A new ransomware group has been detected—one that was first spotted in a sophisticated attack that took place over two days and leveraged a recently revealed vulnerability in Atlassian’s collaboration software.
Named the Atom Silo group, the novel ransomware techniques and tools used were found to be virtually by researchers to be identical to LockFile. The difference was that their intrusion stage involved several novel techniques and complex manoeuvres to evade detection and complete the attack.
For instance, once the operators had gained initial access via a backdoor into the Confluence server, they were able to drop and install a second, stealthy backdoor. This backdoor used an executable from a legitimate third-party software product that was vulnerable to DLL ‘side-load’ attacks, to execute the backdoor code:
- The ransomware payload included a malicious kernel driver designed to disrupt endpoint protection software
- The backdoor connected to a remote command-and-control server over TCP/IP port 80 and allowed for remote execution of Windows shell commands through the Windows Management Interface (WMI)
The attackers then moved laterally through the network and compromised additional servers, installing additional backdoors through the WMI interface, using a compromised administrative account. For the most part, the attackers avoided installing these backdoors as services.
Ultra-stealthy adversaries
Researchers believe the attackers did this to avoid detection by security controls. The attackers also used remote desktop services to find, copy (using RClone) and exfiltrate data to Dropbox. The ransomware executable was released after exfiltration—at the same time as the release of another file designed to disrupt endpoint protection.
According to Sean Gallagher, Senior Threat Researcher, Sophos, the firm that published this research: “This ultra-stealthy adversary was unknown a few weeks ago. Atom Silo has emerged with its own bag of novel and sophisticated tactics, techniques and procedures that were full of twists and turns and challenging to spot, in addition to significant efforts made to evade detection prior to launching the ransomware, which included well-worn techniques used in new ways.”
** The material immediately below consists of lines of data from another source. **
Lemma force_apply p s c : params_ints p -> in_force path s c -> in_force path (apply_engine rng p s) (apply_cfg p c).
Proof.
  intros Hp I. unfold params_ints in Hp. rewrite !Forall_cons in Hp. destruct Hp as (? & ? & ? & ? & ? & ? & ? & ? & ? & ? & _).
  unfold apply_engine, apply_cfg.
  assert (Hl : forall s c, in_force path s c -> in_force path (set_if (p_LogLevel p) (fun l => with_level (ParseLogLevel l)) s) c)
    by (intros; destruct (p_LogLevel p); [by apply force_level|done]).
  assert (Hl' : forall s c, in_force path s c -> in_force path s (set_if (p_LogLevel p) set_c_LogLevel c))
    by (intros; destruct (p_LogLevel p); [by apply force_LogLevel|done]).
  apply Hl. do 5 (apply force_from; [done|auto using force_SocketRecvBuffer, force_SocketSendBuffer, force_PipelineMin, force_PipelineMax, force_PipelineWindowSecs|]).
  do 3 (apply force_if; [auto using force_EnableUTP, force_PrioritizeFirstLast, force_Sequential|]). apply Hl'.
  do 5 (apply force_from; [done|auto using force_NumWant, force_DialTimeout, force_MaxPipeline, force_MaxPeers, force_MaxActive|]).
  do 2 (apply force_if; [auto using force_TmpDir, force_DownloadDir|]). done.
Qed.

(** Numbers of a decoded request have 64 bits. *)
Definition small_ints (st : struct) : Prop := forall k n, st !! k = Some (VInt n) -> in_i64 n.

Lemma decode_value_int k : forall j n, decode_value k j = Some (Some (VInt n)) -> in_i64 n.
Proof.
  induction k as [|bits| | |k IH]; intros j n H; destruct j; cbn in H; try done; try (by eapply IH).
  destruct (parse_int64 literal) as [m|] eqn:E; [|done]. cbn in H. destruct (_ && _); [|done].
  injection H as <-. by eapply parse_int64_range.
Qed.

Lemma decode_member_ints fields acc m : small_ints acc.1 -> small_ints (decode_member fields acc m).1.
Proof.
  intros H. unfold decode_member. destruct (list_find _ _) as [[i [name k]]|]; [|done].
  destruct (decode_value k m.2) as [[v|]|] eqn:E; [|destruct (is_ptr k); [|done]|done]; intros k' n' Hk; cbn in Hk.
  - apply lookup_insert_Some in Hk as [[_ ->]|[_ Hk]]; [by eapply decode_value_int|by eapply H].
  - apply lookup_delete_Some in Hk as [_ Hk]. by eapply H.
Qed.

Lemma Unmarshal_ints fields j st : Unmarshal fields j = Some st -> small_ints st.
Proof.
  unfold Unmarshal. destruct j as [[]|]; try done; [by intros [= <-]|].
  assert (H : forall ms acc, small_ints acc.1 -> small_ints (foldl (decode_member fields) acc ms).1).
  { induction ms as [|m ms IH]; intros acc Ha; cbn [foldl]; [done|]. apply IH, decode_member_ints, Ha. }
  specialize (H fields0 (∅, true) ltac:(by intros k n Hk)). destruct (foldl _ _ _) as [st' ok]. destruct ok; [|done]. by intros [= <-].
Qed.

Lemma params_of_ints st : small_ints st -> params_ints (params_of st).
Proof.
  intros H. assert (Hp : forall k x, int_ptr k st = Some x -> in_i64 x).
  { intros k x. unfold int_ptr. destruct (st !! k) as [[]|] eqn:E; try done. intros [= <-]. by eapply H. }
  unfold params_ints, params_of. cbn. rewrite !Forall_cons, Forall_nil. split_and!; [apply Hp..|done].
Qed.

(** A restart with the same configuration gives the same settings. *)
Lemma or_else_positive d n : or_else d (positive n) = or_else d n.
Proof. unfold or_else, positive. by destruct (Z.ltb_spec 0 n), (Z.leb_spec n 0); try lia. Qed.

Lemma restart_settings s c : in_force path s c -> engine_defaults (engine_cfg_of (reloaded path c)) = sv_settings s.
Proof.
  intros I. rewrite (if_settings _ _ _ I). pose proof (if_nonneg _ _ _ I) as Hn. unfold nonneg_fields in Hn. rewrite !Forall_cons in Hn.
  destruct Hn as (H1 & H2 & H3 & H4 & H5 & _). assert (Hp : forall n, 0 <= n -> positive n = n).
  { intros n Hn. unfold positive. destruct (Z.ltb_spec 0 n); lia. }
  unfold engine_defaults. cbn. rewrite !or_else_positive, (Hp _ H1), (Hp _ H2), (Hp _ H3), (Hp _ H4), (Hp _ H5), (if_state _ _ _ I).
  assert (Hq : forall n, (if (0 <? positive n) && (positive n <? 65536) then positive n else 6881) =
                         (if (0 <? n) && (n <? 65536) then n else 6881)).
  { intros n. unfold positive. destruct (0 <? n) eqn:E; [by rewrite E|done]. }
  rewrite Hq. f_equal. unfold or_else. destruct (Z.ltb_spec (c_MaxActive c) 1), (Z.leb_spec (c_MaxActive c) 0); try done; lia.
Qed.

(** What the engine's setters leave alone. *)
Definition apart (s s' : server) : Prop := sv_cfg s' = sv_cfg s /\ sv_file s' = sv_file s /\ sv_level s' = sv_level s.

Lemma apart_if {A} (p : option A) set s0 s : (forall x s, apart s (set x s)) -> apart s0 s -> apart s0 (set_if p set s).
Proof. intros H (H1 & H2 & H3). destruct p as [x|]; [|done]. destruct (H x s) as (E1 & E2 & E3). split_and!; cbn; congruence. Qed.
Lemma apart_from lo p set s0 s : (forall x s, apart s (set x s)) -> apart s0 s -> apart s0 (set_from lo p set s).
Proof.
  intros H (H1 & H2 & H3). destruct p as [x|]; [|done]. cbn. destruct (lo <=? x); [|done]. destruct (H x s) as (E1 & E2 & E3).
  split_and!; congruence.
Qed.

Lemma apply_engine_apart p s : sv_cfg (apply_engine rng p s) = sv_cfg s /\ sv_file (apply_engine rng p s) = sv_file s /\
  sv_level (apply_engine rng p s) = match p_LogLevel p with Some l => ParseLogLevel l | None => sv_level s end.
Proof.
  unfold apply_engine. match goal with |- context [set_if (p_LogLevel p) _ ?x] => assert (H : apart s x) end.
  { repeat first [apply apart_from; [done|]|apply apart_if; [done|]]. done. }
  destruct H as (H1 & H2 & H3). destruct (p_LogLevel p); cbn; by split_and!.
Qed.

Lemma set_from_LogLevel lo p set c : (forall x c, c_LogLevel (set x c) = c_LogLevel c) -> c_LogLevel (set_from lo p set c) = c_LogLevel c.
Proof. intros H. destruct p as [x|]; [|done]. cbn. by destruct (lo <=? x). Qed.
Lemma set_if_LogLevel {A} (p : option A) set c : (forall x c, c_LogLevel (set x c) = c_LogLevel c) -> c_LogLevel (set_if p set c) = c_LogLevel c.
Proof. intros H. by destruct p; cbn. Qed.

Lemma apply_cfg_LogLevel p c : c_LogLevel (apply_cfg p c) = match p_LogLevel p with Some l => l | None => c_LogLevel c end.
Proof.
  unfold apply_cfg. rewrite !set_from_LogLevel, !set_if_LogLevel by done.
  match goal with |- c_LogLevel (set_if _ _ ?x) = _ => assert (H : c_LogLevel x = c_LogLevel c) by (by rewrite !set_from_LogLevel, !set_if_LogLevel) end.
  by destruct (p_LogLevel p).
Qed.
End Settings.

Section Survive.
Context (sha1 sha256 : bytes -> bytes) (print_above : Z -> bool) (rng : gmap bytes Session -> list bytes).
Context (parse_url : bytes -> option URL) (read_file : bytes -> option bytes).
Context (url_host : bytes -> option (bytes * bytes)) (ParseIP : bytes -> option IP).
Context (EvalSymlinks : bytes -> option bytes) (http_get : bytes -> option (Z * list bytes)) (base64 : bytes -> option bytes).
Context (path : bytes) (Hpath : path <> []).
Local Abbreviation dispatch now tmp_file := (dispatch sha1 sha256 print_above rng parse_url read_file url_host ParseIP EvalSymlinks http_get base64 now tmp_file true).

(** What a daemon started again with the file makes of it: the settings of [c]. *)
Definition reloads (home text : bytes) (c : Config) : Prop := forall rnd ok, exists c',
  LoadConfig print_above home path (FileData text) rnd ok = (c', None, None) /\
  engine_defaults (engine_cfg_of c') = engine_defaults (engine_cfg_of c) /\
  SetPeerSocketBuffers (c_SocketSendBuffer c') (c_SocketRecvBuffer c') = SetPeerSocketBuffers (c_SocketSendBuffer c) (c_SocketRecvBuffer c) /\
  c_LogLevel c' = c_LogLevel c /\ c_APIKey c' = c_APIKey c.

(** A configuration with numbers of 64 bits, those without a default not negative. *)
Definition numbers_ok (c : Config) : Prop := Forall in_i64 (config_ints c) /\ Forall (Z.le 0) (nonneg_fields c).

(** A daemon started with a configuration file that has a key, or without a file, and then serving requests one after the
    other, with every write of the file succeeding; meanwhile the engine does its work. *)
Inductive served (home : bytes) : server -> Prop :=
  | served_loaded text rnd ok c e : LoadConfig print_above home path (FileData text) rnd ok = (c, None, None) -> numbers_ok c ->
      MaxActive e = e_MaxActive (engine_defaults (engine_cfg_of c)) -> served home (start_server c (Some text) e)
  | served_created text rnd c e : LoadConfig print_above home path FileNotExist rnd true = (c, None, Some text) ->
      MaxActive e = e_MaxActive (engine_defaults (engine_cfg_of c)) -> served home (start_server c (Some text) e)
  | served_engine s e : served home s -> MaxActive e = MaxActive (sv_engine s) -> served home (with_engine e s)
  | served_request s now tmp_file body s' id r : served home s ->
      serve_rpc sha1 sha256 print_above rng parse_url read_file url_host ParseIP EvalSymlinks http_get base64 now tmp_file true body s = (s', id, r) ->
      served home s'.

(** The engine works with the configuration, and the file holds it. *)
Definition persisted (home : bytes) (s : server) : Prop :=
  in_force path s (sv_cfg s) /\ exists text, sv_file s = Some text /\ (config_fits print_above (sv_cfg s) -> reloads home text (sv_cfg s)).

Lemma saved_reloads home s c : in_force path s c -> config_fits print_above c -> reloads home (config_text print_above c) c.
Proof.
  intros I Hfit rnd ok. exists (reloaded path c). rewrite (restart_settings _ _ _ I), (if_settings _ _ _ I).
  split; [apply load_saved; [apply I|done|apply I]|]. split_and!; [done| |done|done].
  pose proof (if_nonneg _ _ _ I) as Hn. unfold nonneg_fields in Hn. rewrite !Forall_cons in Hn.
  destruct Hn as (_ & _ & _ & H4 & H5 & _). unfold SetPeerSocketBuffers, reloaded, positive. cbn.
  destruct (Z.ltb_spec 0 (c_SocketSendBuffer c)), (Z.ltb_spec 0 (c_SocketRecvBuffer c));
    rewrite ?(proj2 (Z.ltb_ge _ _)) by lia; f_equal; lia.
Qed.

(** *** Starting *)

Lemma apply_key_path key v c : c_path (apply_key key v c) = c_path c.
Proof. unfold apply_key, set_int. repeat case_match; done. Qed.

Lemma parseTOML_path data c : c_path (parseTOML data c) = c_path c.
Proof.
  unfold parseTOML. generalize (scan_lines [] data). intros ls. revert c.
  induction ls as [|l ls IH]; intros c; cbn [foldl]; [done|]. rewrite IH. unfold parse_line.
  repeat case_match; try done; apply apply_key_path.
Qed.

Lemma started c text e : c_path c = path -> c_StatePath c = state_path path -> c_APIKey c <> [] -> numbers_ok c ->
  MaxActive e = e_MaxActive (engine_defaults (engine_cfg_of c)) -> in_force path (start_server c (Some text) e) c.
Proof.
  intros Hp Hst Hk [Hi Hn] Ha. constructor; try done. cbn. unfold nonneg_fields in Hn. rewrite !Forall_cons in Hn.
  destruct Hn as (_ & _ & _ & H4 & H5 & _). unfold SetPeerSocketBuffers. by rewrite !(proj2 (Z.ltb_ge _ _)) by lia.
Qed.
Gallagher added that, other than the backdoors themselves, the attackers used only native Windows tools and resources to move within the network until they deployed the ransomware: “This incident is also a good reminder how dangerous publicly disclosed security vulnerabilities in internet-facing software are when left unpatched, even for a relatively short time. In this case, the vulnerability opened the door to two simultaneous, but unrelated attacks from ransomware and an unrelated crypto-miner.”